A guided journal that provides writing techniques and exercises that are matched with Buddhist meditation instructions and teachings.

This guided journal uniquely combines personal writing and meditation, two of the most beneficial self-help processes available. The two practices augment each other naturally, and many Buddhist teachers recommend a practice journal, but many people don't know how to approach structuring a practice that draws from the benefits of both. In this book, Beth Jacobs--who has taught and written extensively on both Buddhist psychology and therapeutic writing--provides a variety of writing techniques and exercises that are matched with specific Buddhist meditation instructions and teachings. She describes meditation practices and Buddhist concepts along with writing exercises that bring the material to life. Writers will find exercises that deepen their experiences in general and writing in particular.

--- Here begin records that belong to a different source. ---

(** [String.prototype.split] on a separator of one code unit, given by the
    set it is taken from. *)
Fixpoint split_aux (sep : codeunit -> bool) (s acc : jsstring) : list jsstring :=
  match s with
  | [] => [rev acc]
  | c :: s' =>
      if sep c then rev acc :: split_aux sep s' []
      else split_aux sep s' (c :: acc)
  end.

Definition split (sep : codeunit -> bool) (s : jsstring) : list jsstring :=
  split_aux sep s [].

(** White space as [String.prototype.trimStart] and the class [\s] read it. *)
Definition isWhiteSpace (c : codeunit) : bool :=
  existsb (N.eqb c)
    [9; 10; 11; 12; 13; 32; 160; 5760; 8232; 8233; 8239; 8287; 12288; 65279]%N
  || (N.leb 8192 c && N.leb c 8202).

Fixpoint trimStart (s : jsstring) : jsstring :=
  match s with
  | c :: s' => if isWhiteSpace c then trimStart s' else s
  | [] => []
  end.

(** Records used as dictionaries ([Record<string, T>], [Map<string, T>]):
    own properties in enumeration order. *)
Definition dict (V : Type) := list (jsstring * V).

Fixpoint lookup {V} (d : dict V) (k : jsstring) : option V :=
  match d with
  | [] => None
  | (k', v) :: d' => if streq k' k then Some v else lookup d' k
  end.

(** [Map.prototype.set]: an existing key keeps its place. *)
Fixpoint Map_set {V} (d : dict V) (k : jsstring) (v : V) : dict V :=
  match d with
  | [] => [(k, v)]
  | (k', v') :: d' =>
      if streq k' k then (k', v) :: d' else (k', v') :: Map_set d' k v
  end.

End JS.
Import JS.

(* ===================================================================== *)
(** * Outcomes of a call *)
(* ===================================================================== *)

(** What the code can throw.  The text of a [SyntaxError] is the engine's. *)
Inductive exn :=
| SigmaError (message : jsstring)
| SigmaAggregationNotSupportedError
| SyntaxError (pattern : jsstring)
| TypeError.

Meditators will find Buddhist concepts clarified and techniques expanded. All readers will discover a laboratory of writing as experimentation, with structures that open ideas, break habits, and combine experience in novel ways.

Praise

“In this intelligent and sensitive work, Beth Jacobs blends two mindfulness practices—insight meditation and expressive writing—while honoring the principles of each. Dozens of beautifully designed processes introduce writing to meditators and meditation to writers with a synergy that elevates both. The result is a work rooted in evidence-based theory and standards-based practice, infused with a palpable devotion. A welcome and deeply needed addition to the literature in journal therapy.”
—Kathleen Adams MA, LPC, director of the Center for Journal Therapy, author of Journal to the Self, and editor of Expressive Writing: Foundations of Practice

“I have been a journal writer for sixty years and have often claimed it as my primary form of meditation. From within her long practice of Zen, Beth Jacobs now braids how words can lead to wordlessness; wordlessness can lead to words. There is a languid dance where the veil of language can be wafted aside by attention to breath. Trust this dance, and Jacobs’s guidance in it; you will learn about Buddhism and journal writing—and, of course, about yourself.”
—Christina Baldwin, author of Life’s Companion, Journal Writing as Spiritual Practice and Storycatcher: Making Sense of Our Lives through the Power and Practice of Story

“Beth Jacobs provides the reader with a roadmap to our own creativity from the Zen perspective. Her work is both seriously playful and playfully serious, informative and performative, and will go straight to the heart of the reader/writer and meditator who dives into the exercises that Dr. Jacobs generously offers.”
—Seiso Paul Cooper, author of The Zen Impulse and the Psychoanalytic Encounter and Zen Insight, Psychoanalytic Action: Two Arrows Meeting

Author

BETH JACOBS, PhD, is a writer, psychologist, and Buddhist. She has been a supervising and private practice psychologist for thirty years after being trained at Northwestern University Medical School. She is also a Buddhist lay teacher in the Soto Zen tradition. Her psychological perspective led to a body of writing about therapeutic journaling, including the book Writing for Emotional Balance (New Harbinger Publishers, 2005), many articles, webinars and workshops, and a seasonal column for the National Association for Poetry Therapy, for which she received an Outstanding Achievement Award in 2016. She also wrote a fictional novella entitled Paper Sky: What Happened After Anne Frank's Diary Ended (CreateSpace, 2014). She has received the following residency awards for her writing: Renaissance House Writers Residency, June 2014; Ragdale Foundation Artist Residency, September 2013; and the Hambidge Center for Creative Arts Fellow, artist-in-residence, July 2012. Jacobs' more recent work has focused on original Buddhist studies with the publication of The Original Buddhist Psychology: What the Abhidharma Tells Us About How We Think, Feel, and Experience Life (North Atlantic Books, 2017).